Read El Séptimo Secreto Online
Authors: Irving Wallace
—¿Te encuentras bien? —susurró desatando los nudos. Ella asintió con la cabeza.
—¿Hay alguien más aquí? —volvió a susurrar.
—Ssshhh —dijo—. Sí, en el dormitorio. Ten cuidado. —Luego con los brazos ya libres añadió—: ¿Cómo lograste entrar?
—No importa. Ya lo verás.
Estaba desatando las cuerdas de sus tobillos y ayudándola a sentarse.
—Estaba rogando a Dios que estuvieras bien.
Se sentó en el sofá junto a ella abrazándola y besándola. Ella se abrazó a él y le dijo al oído:
—No hubiera estado viva por la mañana. Me tenían así para interrogarme. Un hombre horrible, llamado Schmidt, estuvo aquí hace unas horas...
—El jefe de la policía de Berlín y un nazi camuflado.

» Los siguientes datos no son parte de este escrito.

(* ===== verification/Manifest.v ===== *)
(** * manifest/manifest.go and manifest/plugin.go: declarations

    The data a plugin declares, the checks Core makes before it will run the
    plugin, filter compilation, and the merging of configuration defaults.
    YAML decoding and the file system are parameters of [Load]. *)

From S2P Require Import Prelude GoStrings PathMatch Cron.

(** ** Data *)

Record Runtime := mkRuntime { Entrypoint : string; Args : list string; Replicas : Z }.

Record FilterMatch := mkFilterMatch { Paths : list string; Methods : list string }.

Record FilterDecl := mkFilterDecl {
  f_name : string;
  f_phase : string;
  f_match : FilterMatch;
  f_order : Z;
  FailClosed : bool;
  TimeoutMS : Z;
  NeedsRequestBody : bool;
  NeedsResponseBody : bool;
  MaxBodyBytes : Z
}.

Record JobDecl := mkJobDecl { j_name : string; j_cron : string }.

Record ConfigDecl := mkConfigDecl {
  c_key : string; c_label : string; c_description : string; c_type : string;
  c_default : string; c_required : bool; c_secret : bool
}.

Inductive MenuItem := mkMenuItem {
  m_path : string; m_title : string; m_icon : string; m_order : Z; m_entry : string;
  m_roles : list string; m_children : list MenuItem
}.

Record Index := mkIndex { ix_fields : list string; ix_unique : bool }.
Record Collection := mkCollection { col_name : string; col_indexes : list Index }.

Record Manifest := mkManifest {
  Key : string;
  DisplayName : string;
  Version : string;
  Weight : Z;
  mf_runtime : Runtime;
  Permissions : list string;
  Menus : list MenuItem;
  Collections : list Collection;
  Filters : list FilterDecl;
  Jobs : list JobDecl;
  EgressAllow : list string;
  Config : list ConfigDecl
}.

Definition PermFilterAuthenticate := "filter:authenticate".
Definition PermCron := "cron".
Definition PermHTTPEgress := "http:egress".

Definition knownPermissions : list string :=
  ["db"; "db:tx"; "queue"; "cache"; "lock"; PermCron; "events"; "files:read"; "files:write";
   PermHTTPEgress; PermFilterAuthenticate].

Definition PhaseAuthenticate := "authenticate".
Definition knownPhases : list string :=
  ["pre_route"; PhaseAuthenticate; "authorize"; "pre_handler"; "post_handler"; "on_error"; "log"].

Definition ConfigTypes : list string := ["string"; "int"; "bool"; "duration"; "text"].

Definition MaxFilters := 64.
Definition MaxCollections := 64.
Definition MaxJobs := 64.
Definition MaxConfigKeys := 128.
Definition MaxMenuDepth := 8.
Definition MaxMenuNodes := 256.
Definition MaxManifestBytes : Z := 2 ^ 20.

Definition mem (x : string) (l : list string) : bool := existsb (String.eqb x) l.
Global Arguments mem : simpl never.

(** ** Compiled filters *)

Record CompiledFilter := mkCompiledFilter {
  Decl : FilterDecl;
  cf_paths : PSet;
  cf_methods : option (gset string) (** [None] means all methods *)
}.

Definition MatchesMethod (c : CompiledFilter) (method : string) : bool :=
  match cf_methods c with
  | None => true
  | Some ms => bool_decide (method ∈ ms)
  end.

Definition Matches (c : CompiledFilter) (method path : string) : bool :=
  MatchesMethod c method && SetMatch (cf_paths c) path.

Fixpoint normalizeMethods_go (set : gset string) (methods : list string) : option (gset string) :=
  match methods with
  | [] => Some set
  | m :: methods =>
      let m := to_upper (trim_space m) in
      if String.eqb m "*" || String.eqb m "" then None
      else normalizeMethods_go ({[m]} ∪ set) methods
  end.

Definition normalizeMethods (methods : list string) : option (gset string) :=
  match methods with [] => None | _ => normalizeMethods_go ∅ methods end.

Definition CompileFilter (f : FilterDecl) : result compile_error CompiledFilter :=
  let? set := CompileSet (Paths (f_match f)) in
  Ok (mkCompiledFilter f set (normalizeMethods (Methods (f_match f)))).

Definition CompileFilters (m : Manifest) : result compile_error (list CompiledFilter) :=
  res_map CompileFilter (Filters m).

Definition HasPermission (m : Manifest) (perm : string) : bool := mem perm (Permissions m).

Definition ReplicaCount (m : Manifest) : Z :=
  if (Replicas (mf_runtime m) <=? 0)%Z then 1%Z else Replicas (mf_runtime m).

(** ** Configuration *)

Definition ConfigDefaults (m : Manifest) : gmap string string :=
  foldl (fun out c => if String.eqb (c_default c) "" then out
                      else <[c_key c := c_default c]> out) ∅ (Config m).

Definition MergeConfig (m : Manifest) (set : gmap string string) : gmap string string :=
  let defaults := ConfigDefaults m in
  if decide (defaults = ∅) then set else set ∪ defaults.

(** ** Validation *)

Inductive manifest_error :=
| KeyRequired | KeyBadChars | VersionRequired
| UnknownPermission (p : string)
| UnknownPhase (phase : string) | DuplicateFilter (name : string) | FilterNoPaths
| FilterBadPattern (e : compile_error) | AuthenticateNeedsPermission
| NegativeTimeout | NegativeMaxBody | MaxBodyWithoutBody
| JobNoName | DuplicateJob (name : string) | JobNoCron | JobBadCron (e : cron_error)
| JobsNeedPermission | EgressNeedsPermission | NegativeReplicas
| TooManyFilters | TooManyCollections | TooManyJobs | TooManyConfigKeys
| MenuTooDeep | MenuTooMany
| ConfigNoKey | DuplicateConfigKey (key : string) | UnknownConfigType (type : string)
| MenuNoPath (title : string) | DuplicateMenuPath (path : string).

Definition check_filter (m : Manifest) (seen : gset string) (f : FilterDecl)
    : result manifest_error (gset string) :=
  reject? negb (mem (f_phase f) knownPhases) with UnknownPhase (f_phase f) ;;
  let? seen :=
    if String.eqb (f_name f) "" then Ok seen
    else reject? bool_decide (f_name f ∈ seen) with DuplicateFilter (f_name f) ;;
         Ok ({[f_name f]} ∪ seen) in
  reject? bool_decide (Paths (f_match f) = []) with FilterNoPaths ;;
  match CompileSet (Paths (f_match f)) with
  | Err e => Err (FilterBadPattern e)
  | Ok _ =>
      reject? String.eqb (f_phase f) PhaseAuthenticate && negb (HasPermission m PermFilterAuthenticate)
        with AuthenticateNeedsPermission ;;
      reject? (TimeoutMS f <? 0)%Z with NegativeTimeout ;;
      reject? (MaxBodyBytes f <? 0)%Z with NegativeMaxBody ;;
      reject? (0 <? MaxBodyBytes f)%Z && negb (NeedsRequestBody f) with MaxBodyWithoutBody ;;
      Ok seen
  end.

Definition check_job (seen : gset string) (j : JobDecl) : result manifest_error (gset string) :=
  reject? String.eqb (j_name j) "" with JobNoName ;;
  reject? bool_decide (j_name j ∈ seen) with DuplicateJob (j_name j) ;;
  let seen := {[j_name j]} ∪ seen in
  reject? String.eqb (j_cron j) "" with JobNoCron ;;
  match ParseSchedule (j_cron j) with
  | Err e => Err (JobBadCron e)
  | Ok _ => Ok seen
  end.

—...para administrarme pentotal sódico. Quería descubrir lo que sabemos para poder descubrirnos a todos y eliminarnos. Pero en cuanto llegó, le comunicaron que debía presentarse inmediatamente al proceso de esta noche relativo a la muerte de Ernst Vogel. Para demostrar que fue suicidio y no asesinato. Al parecer era importante, porque tuvo que salir corriendo. Prometió que volvería por la mañana para administrarme el pentotal sódico e interrogarme. Se supone que yo voy a ser la primera del grupo. Cuando hubiera hablado, me habrían matado e incinerado. Cuando se marchaba Schmidt le dijo a ella que se ocuparía de mí a primera hora, antes de salir para Munich.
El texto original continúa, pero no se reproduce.